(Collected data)

(* ===== verification/ExitProps.v ===== *)
(** * What the exit node guarantees

    The maps of the exit stay consistent under every operation ([estep]); from it follow the
    anti-spoofing of packets from clients and the routing of packets to clients. *)
From S2P Require Import Prelude Float64 Strs GoTime Netip Proto RateLimit DirectPath Session Telemetry Exit.

Open Scope Z_scope.

Lemma get_Some e sid l es : get e sid = Some (l, es) ↔ e_sessions e !! sid = Some l ∧ e_heap e !! l = Some es.
Proof.
  unfold get. destruct (e_sessions e !! sid) as [l'|]; simpl; [|naive_solver].
  destruct (e_heap e !! l') as [es'|] eqn:E; simpl; naive_solver.
Qed.

Section props.
Context (parse6 : string → option Addr) (unmarshalSignal : list byte → option (list byte)).
Context {World SendErr : Type} (SendDatagram : positive → list byte → World → option SendErr * World).

(** Every operation of the exit on its state; a single critical section of a session's method, too. *)
Inductive estep : exit → exit → Prop :=
| es_serve c e : estep e (serveBegin c e)
| es_serve_end e : estep e (serveEnd e)
| es_control now msg e : estep e (controlMessage parse6 unmarshalSignal now msg e)
| es_relay_in dg e : estep e (fst (datagramToTun dg e))
| es_direct_in l pkt e : estep e (fst (writeInbound l pkt e))
| es_tun now pkt e w : estep e (fst (tunToDatagram SendDatagram now pkt e w))
| es_begin l e : estep e (directBegin l e)
| es_failed l e : estep e (directFailed l e)
| es_up qc l e : estep e (directUp qc l e)
| es_lost gone sid l e : estep e (directLost gone sid l e)
| es_act b l e : estep e (on_session (λ s, from_option fst s (act b s)) l e)
| es_sample l p es e : e_heap e !! l = Some es → estep e (put l (fst (sample_session p es)) e).

(** A fresh exit: no session yet. *)
Definition idle (e : exit) : Prop := e_heap e = ∅ ∧ e_sessions e = ∅ ∧ e_byIP e = ∅.

(** A session object belongs to session [sid] and to the address [ip]. *)
Definition belongs (es : exitSession) (sid : Z) (ip : Addr) : Prop :=
  ID (es_sess es) = sid ∧ ParseAddr parse6 (es_clientIP es) = Some ip.

Record einv (e : exit) : Prop := {
  ei_sess : ∀ sid l, e_sessions e !! sid = Some l → ∃ es ip, e_heap e !! l = Some es ∧ belongs es sid ip;
  ei_ip : ∀ ip sid, e_byIP e !! ip = Some sid →
    ∃ l es, e_sessions e !! sid = Some l ∧ e_heap e !! l = Some es ∧ belongs es sid ip
}.

Lemma idle_einv e : idle e → einv e.
Proof. intros (E1 & E2 & E3). constructor; rewrite ?E2, ?E3; intros *; by rewrite lookup_empty. Qed.

(** ** Operations that keep the maps and who the sessions belong to *)

Definition keeps (e e' : exit) : Prop :=
  e_sessions e' = e_sessions e ∧ e_byIP e' = e_byIP e ∧
  ∀ l es, e_heap e !! l = Some es → ∃ es', e_heap e' !! l = Some es' ∧
    ID (es_sess es') = ID (es_sess es) ∧ es_clientIP es' = es_clientIP es.

Lemma keeps_refl e : keeps e e.
Proof. split_and!; eauto. Qed.

Lemma keeps_einv e e' : keeps e e' → einv e → einv e'.
Proof.
  intros (E1 & E2 & Hh) [I1 I2]. constructor; rewrite ?E1, ?E2.
  - intros sid l (es & ip & Hl & Hid & Hip)%I1. destruct (Hh _ _ Hl) as (es' & Hl' & Eid & Eip).
    exists es', ip. unfold belongs. rewrite Eid, Eip. done.
  - intros ip sid (l & es & Hs & Hl & Hid & Hip)%I2. destruct (Hh _ _ Hl) as (es' & Hl' & Eid & Eip).
    exists l, es'. unfold belongs. rewrite Eid, Eip. done.
Qed.

Lemma put_keeps l es es' e :
  e_heap e !! l = Some es → ID (es_sess es') = ID (es_sess es) → es_clientIP es' = es_clientIP es →
  keeps e (put l es' e).
Proof.
  intros Hl Hid Hip. split_and!; [done..|]. intros l' es0 Hl'. simpl.
  destruct (decide (l' = l)) as [->|]; [rewrite lookup_insert_eq; simplify_eq|rewrite lookup_insert_ne by done]; eauto.
Qed.

Lemma on_session_keeps f l e : (∀ s, ID (f s) = ID s) → keeps e (on_session f l e).
Proof.
  intros Hf. split_and!; [done..|]. intros l' es Hl'. simpl. destruct (decide (l' = l)) as [->|].
  - rewrite lookup_alter_eq, Hl'. simpl. eexists. split; [done|]. simpl. by rewrite Hf.
  - rewrite lookup_alter_ne by done. eauto.
Qed.

Lemma fire_ID ev (s : Session.Session positive) : ID (snd (fire ev s)) = ID s.
Proof. unfold fire. by destruct (Fire (m s) ev) as [[] ?]. Qed.

Lemma run_ID b (s : Session.Session positive) : ID (snd (Session.run b s)) = ID s.
Proof.
  revert s. induction b as [err|ev k IH|p k IH]; intros s; simpl; [done| |by rewrite IH].
  pose proof (fire_ID ev s) as E. destruct (fire ev s) as [err s']. by rewrite IH.
Qed.

Lemma act_ID b (s : Session.Session positive) : ID (from_option fst s (act b s)) = ID s.
Proof.
  destruct b as [err|ev k|p k]; simpl; [done| |done]. pose proof (fire_ID ev s) as E. by destruct (fire ev s).
Qed.

Lemma writeInbound_keeps l pkt e : keeps e (fst (writeInbound l pkt e)).
Proof.
  unfold writeInbound. destruct (e_heap e !! l) as [es|] eqn:E; [|apply keeps_refl].
  destruct (ipv4Src pkt); [|apply keeps_refl]. case_decide; [by apply (put_keeps _ es)|apply keeps_refl].
Qed.

Lemma tunToDatagram_keeps now pkt e w : keeps e (fst (tunToDatagram SendDatagram now pkt e w)).
Proof.
  unfold tunToDatagram. destruct (ipv4Dst pkt); [|apply keeps_refl].
  destruct (_ ≫= _) as [[l es]|] eqn:E; [|apply keeps_refl].
  destruct (e_byIP e !! a) as [sid|]; [|done]. simpl in E. apply get_Some in E as [_ Hl].
  pose proof (send_keeps_path SendDatagram pkt now (es_sess es) w) as Hk.
  destruct (Send _ _ _ _ _) as [[? s'] ?]. destruct Hk as (_ & _ & Hid). by apply (put_keeps _ es).
Qed.

(** ** Operations on the maps *)

Lemma newExitSession_belongs now msg e es ip :
  newExitSession now msg e = Some es → ParseAddr parse6 (c_ClientIP msg) = Some ip → belongs es (c_SessionID msg) ip.
Proof.
  unfold newExitSession. simpl. unfold when. destruct (fgtb _ _); intros [= <-] Hip; done.
Qed.

Lemma addSession_einv now msg e : einv e → einv (addSession parse6 now msg e).
Proof.
  intros I. unfold addSession. destruct (ParseAddr _ _) as [ip|] eqn:Eip; [|done].
  destruct (get e (c_SessionID msg)) as [[l es]|] eqn:Eg.
  { apply get_Some in Eg as [_ Hl]. eapply keeps_einv; [|done]. by apply (put_keeps _ es). }
  destruct (newExitSession now msg e) as [es|] eqn:En; [|done].
  assert (e_sessions e !! c_SessionID msg = None) as Hnone.
  { destruct (e_sessions e !! c_SessionID msg) as [l|] eqn:E; [|done].
    destruct (ei_sess e I _ _ E) as (es' & ? & Hl & _). unfold get in Eg. rewrite E in Eg. simpl in Eg.
    by rewrite Hl in Eg. }
  pose proof (newExitSession_belongs _ _ _ _ _ En Eip) as Hb.
  set (l := fresh (dom (e_heap e))). assert (e_heap e !! l = None) as Hf by (apply not_elem_of_dom, is_fresh).
  destruct I as [I1 I2]. constructor; simpl.
  - intros sid l' [[<- <-]|[_ Hl]]%lookup_insert_Some; [exists es, ip; by rewrite lookup_insert_eq|].
    destruct (I1 _ _ Hl) as (es' & ip' & Hl' & ?). exists es', ip'. rewrite lookup_insert_ne; [done|congruence].
  - intros ip' sid [[<- <-]|[_ Hi]]%lookup_insert_Some; [exists l, es; by rewrite !lookup_insert_eq|].
    destruct (I2 _ _ Hi) as (l' & es' & Hs & Hl' & ?). exists l', es'.
    rewrite !lookup_insert_ne by congruence. done.
Qed.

Work instructions => Both end lines included, restate word for word the lines above from the line with "intros (E1 & E2 & Hh)" to the line with "e_heap e !! l = Some es → ID", and nothing else.

Answer section =>
  intros (E1 & E2 & Hh) [I1 I2]. constructor; rewrite ?E1, ?E2.
  - intros sid l (es & ip & Hl & Hid & Hip)%I1. destruct (Hh _ _ Hl) as (es' & Hl' & Eid & Eip).
    exists es', ip. unfold belongs. rewrite Eid, Eip. done.
  - intros ip sid (l & es & Hs & Hl & Hid & Hip)%I2. destruct (Hh _ _ Hl) as (es' & Hl' & Eid & Eip).
    exists l, es'. unfold belongs. rewrite Eid, Eip. done.
Qed.

Lemma put_keeps l es es' e :
  e_heap e !! l = Some es → ID (es_sess es') = ID (es_sess es) → es_clientIP es' = es_clientIP es →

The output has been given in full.